In documents obtained through a government records request by the Washington Post, a senior National Security Council official said the Obama administration and Pentagon pushed metrics that portrayed the 2009 decision to surge 30,000 troops to Afghanistan in an inaccurately positive light.

“It was impossible to create good metrics. We tried using troop numbers trained, violence levels, control of territory and none of it painted an accurate picture,” the NSC official said in a 2016 government interview, according to the Washington Post’s government documents.

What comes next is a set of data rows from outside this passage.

Lemma last_cons (x : Z) pre d : List.last (x :: pre) d = List.last pre x.
Proof.
  destruct pre as [|y pre]; [done|]. change (List.last (x :: y :: pre) d) with (List.last (y :: pre) d).
  revert y. induction pre as [|w pre IH]; intros y; [done|]. apply (IH w).
Qed.

Lemma unlink_after_absent k rc n np l :
  lchain (sendlink_of k) (p_sendlink (k_proc k np)) l -> Forall valid_proc l -> ~ In rc l -> (length l <= n)%nat ->
  unlink_after n np rc k = Some k.
Proof.
  revert n np. induction l as [|x l IH]; intros n np Hc Hv Hi Hn.
  - cbn in Hc. unfold unlink_after. destruct n; by rewrite Hc.
  - destruct Hc as [Hx Hc]. inversion_clear Hv as [|? ? Hvx Hvl]. unfold valid_proc in Hvx.
    destruct n as [|n]; [cbn in Hn; lia|]. cbn [unlink_after]. cbv zeta. rewrite Hx.
    skip x rc Hi.
    apply IH; [done|done|by intros ?; apply Hi; right|cbn in Hn; lia].
Qed.

Lemma unlink_after_found k rc n np pre post :
  lchain (sendlink_of k) (p_sendlink (k_proc k np)) (pre ++ rc :: post) -> Forall valid_proc (pre ++ [rc]) ->
  ~ In rc pre -> (length pre <= n)%nat ->
  unlink_after n np rc k = Some (upd (List.last pre np) (set_p_sendlink (p_sendlink (k_proc k rc))) k).
Proof.
  revert n np. induction pre as [|x pre IH]; intros n np Hc Hv Hi Hn.
  - destruct Hc as [Hx _]. apply Forall_inv in Hv. unfold valid_proc in Hv.
    unfold unlink_after. destruct n; rewrite Hx, Z.eqb_refl, (proj2 (Z.eqb_neq rc NIL_PROC)) by (unfold NIL_PROC; lia); done.
  - destruct Hc as [Hx Hc]. inversion_clear Hv as [|? ? Hvx Hvl]. unfold valid_proc in Hvx.
    destruct n as [|n]; [cbn in Hn; lia|]. cbn [unlink_after]. cbv zeta. rewrite Hx.
    skip x rc Hi.
    rewrite (IH n x); [|done|done|by intros ?; apply Hi; right|cbn in Hn; lia].
    by rewrite last_cons.
Qed.

(** Sender queues as the walk needs them. *)
Definition walkable (k : kst) (C : Z -> list Z) (p : Z) : Prop :=
  lchain (sendlink_of k) (p_callerq (k_proc k p)) (C p) /\ Forall valid_proc (C p) /\ (length (C p) <= 41)%nat.
Lemma leaves_open read write capacity op buffer : keeps leaves (app_open p read write capacity op buffer).
Proof.
  apply at_all. intros x. apply at_hoare. intros f0. unfold app_open. apply step_guard.
  eapply (step_bind f0 x); [apply hold_local|]. intros slot. apply hoare_pure. intros [Hi H0]. apply step_abspath. intros path.
  eapply (step_bind f0 x).
  { apply hold_errno, hold_open. intros T HT. destruct (op =? CP32_APP_OPENDIR); [by apply open_spec|by apply open_mode_spec]. }
  intros fd. eapply hoare_bind with (Q' := fun _ => holding f0 (fd :: handles x) x).
  { intros f Hh. assert (Hk : keeps same_refs (cp32_fd_fstat (E := E) fd nonnull)) by apply keeps_fd_fstat.
    pose proof (hold_keep f0 (fd :: handles x) x _ Hk f Hh) as H. unfold try. by destruct (fs _ f) as [[e|a] f']. }
  intros r. cbv zeta.
  destruct r as [e|info]; [apply hold_closing|]. destruct ((op =? CP32_APP_OPENDIR) && _); [apply hold_closing|].
  destruct ((op =? CP32_APP_OPEN) && _); [apply hold_closing|]. destruct (_ =? 0); [apply hold_closing|]. eapply hoare_bind; [apply (hold_adopt f0 fd x slot); [done..|apply set_fd_length]|]. intros []. apply hold_ret.
Qed.

(** A duplicate in a free entry of the record *)
Lemma hold_copy f0 x i source g (a : Z -> Z) :
  0 <= i < 4 -> nthZ (p_fds x) i = 0 -> In source (handles x) ->
  (forall fd y, handles (g fd y) = handles (p_set_fd i (fd + 1) y) /\ length (p_fds (g fd y)) = length (p_fds y)) ->
  hoare (holding f0 (handles x) x) (r <- fs (cp32_fd_dup source) ;; on_proc p (g r) ;;; ret (a r)) (fun _ => settled_at f0) (fun _ => settled_at f0).
Proof.
  intros Hi H0 Hs Hg. eapply (step_bind f0 x); [apply hold_dup; apply in_or_app; by left|]. intros fd.
  destruct (Hg fd x). eapply hoare_bind with (Q' := fun _ => settled_at f0); [by apply (hold_adopt f0 fd x i)|]. intros []. apply hold_ret.
Qed.

Lemma local_handle x fd : bad_local x fd = false -> length (p_fds x) = 4%nat -> In (nthZ (p_fds x) (fd - 3) - 1) (handles x).
Proof.
  unfold bad_local. change CP32_FPROC_FDS with 4. intros [[H1 H2]%orb_false_iff H3]%orb_false_iff Hl. apply handle_in; lia.
Qed.

(** Facts about the record of a sound state *)
Lemma hold_length {A} f0 own x (c : M (fsproc E) A) Q R :
  (length (p_fds x) = 4%nat -> hoare (holding f0 own x) c Q R) -> hoare (holding f0 own x) c Q R.
Proof. intros H f Hh. apply H; [apply Hh|done]. Qed.

Lemma leaves_dupfd source minimum : keeps leaves (cp32_fproc_dupfd p source minimum).
Proof.
  apply keeps_from. intros x. apply at_guard. intros [_ Hb]%orb_false_iff. apply at_guard. intros Hm. apply at_guard. intros Hs.
  apply at_hoare. intros f0. apply hold_length. intros Hl. set (m := (if minimum <? 3 then 3 else minimum) - 3) in *.
  assert (Hm4 : 0 <= m < 4) by (unfold m; change CP32_FPROC_FDS with 4 in *; case_match; lia).
  destruct (first_zero_spec (drop (Z.to_nat m) (p_fds x)) m) as [F1 F2]. set (slot := first_zero _ m) in *.
  assert (Hd : lenZ (drop (Z.to_nat m) (p_fds x)) = 4 - m) by (unfold lenZ; rewrite length_drop, Hl; lia).
  change CP32_FPROC_FDS with 4 in Hs. apply hold_copy with (i := slot); [lia| |by apply local_handle|by intros; split; [|apply set_fd_length]].
  rewrite <- F2 by lia. change (drop (Z.to_nat m) (p_fds x)) with (ptr_add (p_fds x) m). rewrite nthZ_ptr_add by lia. f_equal. lia.
Qed.

Lemma leaves_dup2 source target : keeps leaves (cp32_fproc_dup2 p source target).
Proof.
  apply keeps_from. intros x. apply at_guard. intros [[[_ H1]%orb_false_iff H2]%orb_false_iff Hb]%orb_false_iff.
  change CP32_FPROC_FDS with 4 in *. destruct (source =? target); [apply at_keeps, keeps_ret; exact _|].
  apply at_hoare. intros f0. apply hold_length. intros Hl. pose proof (local_handle x source Hb Hl) as Hin.
  unfold truthy. destruct (Z.eqb_spec (nthZ (p_fds x) (target - 3)) 0) as [E0|E0]; cbn [negb].
  - apply (hold_copy f0 x (target - 3)); [lia|done|done|by intros; split; [|apply set_fd_length]].
  - pose proof (drop_perm x (target - 3) Hl ltac:(lia) E0) as HP. set (from := nthZ (p_fds x) (source - 3) - 1) in *.
    set (old := nthZ (p_fds x) (target - 3)) in *. set (own := handles (p_set_fd (target - 3) 0 x)) in *.
    intros f Hh. apply (holding_perm _ _ _ _ _ HP) in Hh. unfold bind at 1. rewrite fs_run.
    assert (Hs : In from ((old - 1) :: own ++ rest)) by (rewrite HP in Hin; destruct Hin; [by left|right; apply in_or_app; by left]).
    pose proof (hold_dup2 f0 own x from (old - 1) Hs f Hh) as H. rewrite fs_run in H.
    destruct (cp32_fd_dup2 from (old - 1) (pw_fs f)) as [[e|r] w] eqn:Ed; cbn [fst snd] in *.
    + exists x. by apply (holding_perm _ _ _ _ _ (Permutation_sym HP)).
    + apply dup2_result in Ed. subst r. unfold on_proc, bind, modify, ret.
      pose proof (hold_on f0 ((old - 1) :: own) (handles (clear_cloexec (target - 3) (p_set_fd (target - 3) (old - 1 + 1) x))) x
        (fun x => clear_cloexec (target - 3) (p_set_fd (target - 3) (old - 1 + 1) x)) (fun _ => settled_at f0)) as Ho.
      specialize (Ho ltac:(destruct (handles_fd x (target - 3) Hl ltac:(lia)) as [L HL]; destruct (HL (old - 1 + 1)) as [P1 P2];
        change (handles (clear_cloexec ?i ?y)) with (handles y); rewrite P1, handle_nonzero by lia; destruct (HL 0) as [P3 _];
        unfold own; rewrite P3; cbn [handle Z.eqb app]; f_equiv; lia) (set_fd_length _ _ _) _ H).
      exists (clear_cloexec (target - 3) (p_set_fd (target - 3) (old - 1 + 1) x)). exact Ho.
Qed.

Lemma leaves_flags fd command arg : keeps leaves (cp32_fproc_flags p fd command arg).
Proof.
  apply keeps_from. intros x. apply at_keeps. apply keeps_bind; [exact _|apply keeps_guard; exact _|]. intros []. cbv zeta.
  case_match; [apply keeps_ret; exact _|]. case_match.
  - apply keeps_bind; [exact _|apply keeps_guard; exact _|]. intros []. apply keeps_bind; [exact _|by apply leaves_on|].
    intros []. apply keeps_ret; exact _.
  - destruct ((command !=? CP32_F_GETFL) && (command !=? CP32_F_SETFL)) eqn:Ec; [apply keeps_fail; exact _|].
    apply keeps_bind; [exact _|apply keeps_ret; exact _|]. intros []. apply leaves_fs. unfold cp32_fd_fcntl.
    apply andb_false_iff in Ec. rewrite !negb_false_iff, !Z.eqb_eq in Ec.
    assert (E1 : (command =? CP32_F_DUPFD) = false) by (destruct Ec as [->| ->]; done). rewrite E1. keeps_solve.
Qed.
(** The clone of a fork takes descriptors for the child; a refused one takes none. *)
Lemma files_fork_owned pid rest (w : broker E) :
  3 <= lenZ (pw_procs (b_files w)) -> good rest (b_files w) ->
  let X := record (b_files w) APP in
  let (r, w1) := cp32_shell_app_files_fork pid w in
  match r with
  | Ok _ => good (handles X ++ rest) (b_files w1) /\ same_at (handles X ++ rest) (fd_tables (b_files w)) (fd_tables (b_files w1)) /\
            child_of X pid (fd_tables (b_files w1)) (record (b_files w1) APP)
  | Err _ => good rest (b_files w1) /\ fd_tables (b_files w1) = fd_tables (b_files w)
  end.
Proof.
  intros Hl [Gr Gf Go] X. pose proof (files_fork_spec pid w Hl) as HF. unfold cp32_shell_app_files_fork in *.
  rewrite bind_files in *. cbn [proc gets] in *. rewrite bind_files in *. cbn [on_proc modify] in *.
  rewrite bind_files in *. cbn [on_proc modify] in *. rewrite bind_try in *. unfold files at 1 in HF. unfold files at 1. cbn [b_files set_files pw_fs pw_procs pw_suspended] in *.
  set (f0 := b_files w) in *. set (l1 := updZ (pw_procs f0) SAVED _) in *. set (f1 := Fsproc (pw_fs f0) (updZ l1 APP empty_fproc) (pw_suspended f0)) in *.
  assert (Hl1 : length l1 = length (pw_procs f0)) by apply length_insert.
  assert (Hsv : record f1 SAVED = X).
  { unfold record at 1, f1. cbn [pw_procs]. change l1 with (pw_procs (Fsproc (pw_fs f0) l1 (pw_suspended f0))).
    rewrite record_upd by (unfold APP, SAVED; lia). apply record_same. unfold SAVED. lia. }
  assert (Hap : record f1 APP = empty_fproc).
  { unfold record, f1. cbn [pw_procs]. apply (record_same (Fsproc (pw_fs f0) l1 None)). unfold lenZ, APP in *. cbn [pw_procs]. lia. }
  assert (Hg : good (handles X ++ rest) f1).
  { constructor; [unfold lenZ, f1 in *; cbn [pw_procs]; unfold updZ; rewrite length_insert; lia|by rewrite Hap|]. rewrite Hap. by apply owned_shift. }
  pose proof (clone_run APP (handles X ++ rest) pid SAVED f1 Hg) as Hc. rewrite Hap, Hsv in Hc.
  specialize (Hc eq_refl ltac:(unfold SAVED; lia) ltac:(done) Gf ltac:(intros d Hd; apply in_or_app; by left)).
  destruct (cp32_fproc_clone APP SAVED pid f1) as [[e|[]] f2].
  - destruct Hc as [([G1 G2 G3] & _ & Hsame) Hnone]. rewrite bind_files in *. cbn [proc gets] in *. rewrite bind_files in *. cbn [on_proc modify] in *.
    destruct HF as (f & Ef & Hlf & HR & _). apply (f_equal b_files) in Ef. cbn [b_files set_files] in *. rewrite Ef. rewrite Hnone in G3. apply (proj1 (owned_shift _ _ _)) in G3.
    assert (Et : fd_tables f = fd_tables f2) by (by rewrite <- Ef). change (good rest f /\ fd_tables f = fd_tables f0). split.
    + constructor; [unfold APP, lenZ in *; lia|by rewrite HR|by rewrite HR, Et].
    + rewrite Et. exact (owned_same _ _ _ _ Go G3 Hsame).
  - destruct Hc as [([G1 G2 G3] & _ & Hsame) Hch]. refine (conj _ (conj Hsame Hch)).
    constructor; [exact G1|exact G2|exact G3].
Qed.
End Records.
(** The words of a message that the runner and the program use. *)
Record request := Request { q_type : Z; q_i1 : Z; q_i2 : Z; q_i3 : Z; q_p1 : Z }.
Definition with_type (x : Z) (m : request) : request := Request x (q_i1 m) (q_i2 m) (q_i3 m) (q_p1 m).
Definition with_p1 (x : Z) (m : request) : request := Request (q_type m) (q_i1 m) (q_i2 m) (q_i3 m) x.

(** The console and the services of the shell that a request reaches:
    [cp32_shell_tty_io(DEV_READ, input, n)] with the bytes it put in [input],
    [cp32_shell_clock(1, &seconds)], [cp32_shell_disk_io(CP32_DEV_SYNC, 0, 0, 0)]
    and [cp32_root_capacity()]. *)
Class Console (E : Type) := {
  co_read : Z -> E -> (Z * list Z) * E;
  co_set_time : Z -> E -> Z * E;
  co_sync : E -> Z * E;
  co_capacity : E -> Z }.

(** [a_busy], [a_endpoint] and [a_next] are the statics [app_busy], [app_endpoint]
    and [next_pid]; [a_previous] and [a_input] are [cp32_shell_previous] and
    [cp32_shell_input_fd]; [a_output] is what the callback [output] was given. *)
Record app (E : Type) := App {
  a_w : broker E; a_busy : Z; a_endpoint : Z; a_next : Z; a_previous : list Z; a_input : Z; a_output : list (list Z) }.
Arguments App {E}. Arguments a_w {E}. Arguments a_busy {E}. Arguments a_endpoint {E}. Arguments a_next {E}.
Arguments a_previous {E}. Arguments a_input {E}. Arguments a_output {E}.

Section Setters.
Context {E : Type}.
Definition set_w (w : broker E) (s : app E) : app E :=
  App w (a_busy s) (a_endpoint s) (a_next s) (a_previous s) (a_input s) (a_output s).
Definition set_slot (busy endpoint : Z) (s : app E) : app E :=
  App (a_w s) busy endpoint (a_next s) (a_previous s) (a_input s) (a_output s).
Definition set_next (x : Z) (s : app E) : app E :=
  App (a_w s) (a_busy s) (a_endpoint s) x (a_previous s) (a_input s) (a_output s).
Definition set_previous (x : list Z) (s : app E) : app E :=
  App (a_w s) (a_busy s) (a_endpoint s) (a_next s) x (a_input s) (a_output s).
Definition set_output (x : list (list Z)) (s : app E) : app E :=
  App (a_w s) (a_busy s) (a_endpoint s) (a_next s) (a_previous s) (a_input s) x.
End Setters.

(** ** Process identifiers *)
Definition PID_TRIES := 29901.
Definition next_pid (x : Z) : Z := if x <? 30000 then x + 1 else 100.

(** The result and the static [next_pid] afterwards. *)
Fixpoint try_pids (tries : nat) (used : Z -> bool) (next : Z) : Z * Z :=
  match tries with
  | O => (-1, next)
  | Datatypes.S tries => let next := next_pid next in if used next then try_pids tries used next else (next, next)
  end.

Definition pid_used {E} (w : broker E) (pid : Z) : bool :=
  existsb (has_pid (b_k w) pid) (upto 0 NR_PROCS) || waiting (f_waits (b_forked w)) pid.

Definition application_pid {E} : M (app E) Z := fun s =>
  let (pid, next) := try_pids (Z.to_nat PID_TRIES) (pid_used (a_w s)) (a_next s) in (Ok pid, set_next next s).

(** ** The break: the new break, or -1 *)
Definition application_break (floor brk increment : Z) : res Z :=
  if (brk <? floor) || (Image.CP32_APP_STACK <? brk) then Err (-1) else
  if 0 <=? increment then
    let amount := wrap32 increment in
    if Image.CP32_APP_STACK -u brk <? amount then Err (-1) else Ok (brk +u amount)
  else
    let amount := wrap32 (- (increment + 1)) +u 1 in
    if brk -u floor <? amount then Err (-1) else Ok (brk -u amount).

Section App.
Context {E : Type} `{DSK : Disk E} `{TRAP : Transport} `{CON : Console E}.
(** The heap of the memory service, the disk and clock callbacks and the address
    of the table of services. *)
Context (heap_base heap_size : Z) (read write clock : fptr) (services : Z).
Abbreviation BM := (M (broker E)).
Abbreviation AM := (M (app E)).
Abbreviation PM := (M (fsproc E)).
Abbreviation fork_start := (cp32_fork_start heap_base heap_size).
Abbreviation fork_finish := (cp32_fork_finish heap_base heap_size).

Definition broker_call {A} (c : BM A) : AM A := fun s => let (r, w) := c (a_w s) in (r, set_w w s).
Definition file_call {A} (c : PM A) : AM A := broker_call (files c).
Definition kernel_call {A} (c : KM A) : AM A := broker_call (kernel c).
Definition env_call {A} (c : E -> A * E) : PM A := fs (fun w => let (x, e) := c (fs_env w) in (Ok x, set_env e w)).
Definition on_kernel (f : kst -> kst) : BM unit := kernel (modify f).

(** The value of a status: a panic goes on. *)
Definition status {A} (ok : A -> Z) (r : res A) : AM Z :=
  match r with Ok a => ret (ok a) | Err e => if e =? PANIC then fail PANIC else ret e end.

Definition capacity : PM Z := env_call (fun e => (co_capacity e, e)).

(** ** The file bridge (cp32-shell.c) *)
Definition cp32_shell_app_files_start (pid : Z) : AM unit :=
  input <- gets a_input ;;
  file_call (on_proc SHELL (p_set_input (input + 1))) ;;;
  r <- try (file_call (cp32_fproc_clone APP SHELL pid)) ;;
  file_call (on_proc SHELL (p_set_input 0)) ;;;
  match r with Ok _ => ret tt | Err e => fail e end.

Definition cp32_shell_app_files_exec : BM unit := files (cp32_fproc_exec APP).

Definition cp32_shell_app_files_owner (pid : Z) : BM bool :=
  x <- files (proc APP) ;; ret (truthy pid && (Fproc.p_pid x =? pid)).

(** [while(done<count) ...] *)
Definition app_read_turn (fd count : Z) (acc : list Z) : PM (turn (list Z) (list Z)) :=
  if lenZ acc <? count then
    r <- try (fs (cp32_fd_read fd nonnull (count - lenZ acc))) ;;
    match r with
    | Err _ => fail (-1)
    | Ok bytes =>
        guard ((lenZ bytes =? 0) || (count - lenZ acc <? lenZ bytes)) (-1) ;;;
        ret (Continue (acc ++ bytes))
    end
  else ret (Break acc).

Definition cp32_shell_app_read (fd offset count : Z) : PM (list Z) :=
  r <- try (fs (cp32_fd_seek fd (to_int offset) 0)) ;;
  match r with
  | Err _ => fail (-1)
  | Ok _ => loop (Datatypes.S (Z.to_nat count)) (app_read_turn fd count) ret []
  end.

(** The result and the bytes for the program. *)
Definition cp32_shell_app_input (count : Z) : PM (Z * list Z) :=
  guard (64 <? count) (-1) ;;;
  x <- proc APP ;;
  let* (r, bytes) := (if truthy (p_input x) then bytes <- fs (cp32_fd_read (p_input x - 1) nonnull count) ;; ret (lenZ bytes, bytes)
    else env_call (co_read count)) in
  ret (r, if (0 <? r) && (r <=? count) then take (Z.to_nat r) bytes else []).

(** The clock: its status is an error. *)
Definition get_time : PM Z :=
  x <- fs (call_clock clock) ;;
  if fst x =? 0 then ret (snd x) else fail (fst x).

“The metrics were always manipulated for the duration of the war," the NSC official said, the Washington Post reported…

Read on.

Comments

In 2008, with both the ANA & ANP, we advisors were using something called the TRAT & PTRAT, which I believe stood for "Training Readiness Assessment Tracker" & "Police Training Readiness Assessment Tracker".  These were the mechanisms used to determine how effective we were in advising/ assisting/ training our Afghan counter-parts.  Though I don't recall specifics, I do remember several of us (in both Kabul and later in Kandahar) asking if these trackers were able to accurately measure Afghan effectiveness based on the questions it was asking.  Furthermore, was anyone in CSTC-A reading our comments?

I don't know of anyone that I worked with/ for having lied on these assessments.  But I think the questions asked on them were wishy-washy enough that one could read them however one wished to.....and that probably didn't help anyone, except those in dire need of a BSM.